Своими вопросами она загоняет меня в тупик. Я объясняю ей терпеливо, не спеша, как ребенку. Серафима это чувствует и обижается.
— Я твои статейки все читаю, — говорит она и поджимает губы, мол, спорь не спорь, а ума они мне не прибавили.
— «Читала»! Они же не для тебя написаны. Газета молодежная, а ты разве молодежь?
— Я не молодежь, — соглашается Серафима, — но такой же человек, как и молодежь. Все — люди.
Иногда она говорит:
— Про всех пишут. Одна тройню родила, так тоже написали.
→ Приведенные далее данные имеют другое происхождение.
Lemma init_children_loop fuel k mem :
  skeleton L mem base n -> 0 <= k <= 16 -> Z.of_nat fuel = 16 - k -> (k - 1) * rdx L < n ->
  (forall k', 0 <= k' < k -> k' * rdx L < n -> aget mem (cb base L k') = Done new) ->
  exists mem', init_children fuel mem base (skp (S L)) (skp L + 1) (1 + k * (skp L + 1)) new = Done mem' /\
    frame mem mem' (base + 1) (base + skp (S L)) /\ skeleton L mem' base n /\
    (forall k', 0 <= k' < 16 -> k' * rdx L < n -> aget mem' (cb base L k') = Done new).
Proof.
  revert k mem. induction fuel as [| fuel IH]; intros k mem Hs Hk Hf Hkn Hdone; cbn [init_children];
    pose proof (skp_nonneg L); pose proof (rdx_pos L).
  - rewrite (proj2 (Z.leb_gt _ _)) by (rewrite skp_S; nia). cbn [negb]. exists mem.
    split_and!; [done | apply frame_refl | done |]. intros. apply Hdone; lia.
  - rewrite (proj2 (Z.leb_le _ _)) by (rewrite skp_S; nia). cbn [negb].
    replace (base + (1 + k * (skp L + 1))) with (cb base L k) by (unfold cb; lia).
    destruct (Hs k ltac:(lia)) as [H1 H2]. destruct (cb_range base L k ltac:(lia)).
    destruct (Z.lt_ge_cases (k * rdx L) n) as [Hlt | Hge].
    + destruct (shape_head _ _ _ _ (H1 Hlt)) as (m & Hm & Hl). rewrite Hm, bind_Done_l.
      rewrite (proj2 (Z.eqb_neq _ _)) by (destruct Hl; lia).
      rewrite (aput_upd _ _ _ new Hm), bind_Done_l.
      replace (1 + k * (skp L + 1) + (skp L + 1)) with (1 + (k + 1) * (skp L + 1)) by lia.
      assert (frame mem (upd mem (cb base L k) new) (cb base L k) (cb base L k)) as Hfr
        by (apply frame_upd; lia).
      destruct (IH (k + 1) (upd mem (cb base L k) new)) as (mem' & -> & Hfr' & Hs' & Hd'); try lia.
      * apply (skeleton_child _ mem _ _ _ k); try done; try lia.
        -- eapply frame_weaken; [done | lia | lia].
        -- apply shape_upd; [lia | done | by apply H1].
      * intros k' Hk' Hn'. destruct (decide (k' = k)) as [-> |]; [by eapply upd_eq |].
        rewrite upd_ne; [apply Hdone; lia | | lia].
        intros E. assert (k < k' \/ k' < k) as [Hc | Hc] by lia;
          pose proof (cb_disjoint base L _ _ Hc); lia.
      * exists mem'. split_and!; try done. eapply frame_trans; [| done].
        eapply frame_weaken; [done | lia | lia].
    + destruct (H2 ltac:(lia)) as (m & Hm & Ht). rewrite Hm, bind_Done_l, Ht. simpl.
      exists mem. split_and!; [done | apply frame_refl | done |]. intros. apply Hdone; [nia | done].
Qed.

Lemma init_children_spec mem :
  skeleton L mem base n -> 0 < n ->
  exists mem', init_children 16 mem base (skp (S L)) (skp L + 1) 1 new = Done mem' /\
    frame mem mem' (base + 1) (base + skp (S L)) /\ skeleton L mem' base n /\
    (forall k, 0 <= k < 16 -> k * rdx L < n -> aget mem' (cb base L k) = Done new).
Proof.
  intros Hs Hn. pose proof (rdx_pos L). apply (init_children_loop 16 0); try done; try lia.
Qed.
А ты бы взяла и про меня написала.
— Как ты семью свою раскидала?
— И про это можно. Прочитают, как ты говоришь, ума наберутся. А можно и про другое.
— Как в войну партизанила?
— Про это тебе не написать. Ты об этом сама по писаному знаешь. Ты напиши, как я тебя растила, как родители тебя бросили, а потом ботиночки красные прислали, а я их на базар отнесла, а деньги Макару отдала, чтобы крышу соломой покрыл.
— Думаешь, это кому-нибудь интересно?
— Полезно, — убежденно говорит Серафима, — молодежь, она кто? Она — молодое-зеленое. В загс бегут, детей рожают, куда-нибудь их засунут в ясли или в деревню — и рады. А зачем рожать, если нету ответственности: если родил, самому и выращивать надо. Ребенка с матерью две пуповины связывают, одна при рождении рвется, а другая покрепче — от сердца к сердцу до самой смерти тянется…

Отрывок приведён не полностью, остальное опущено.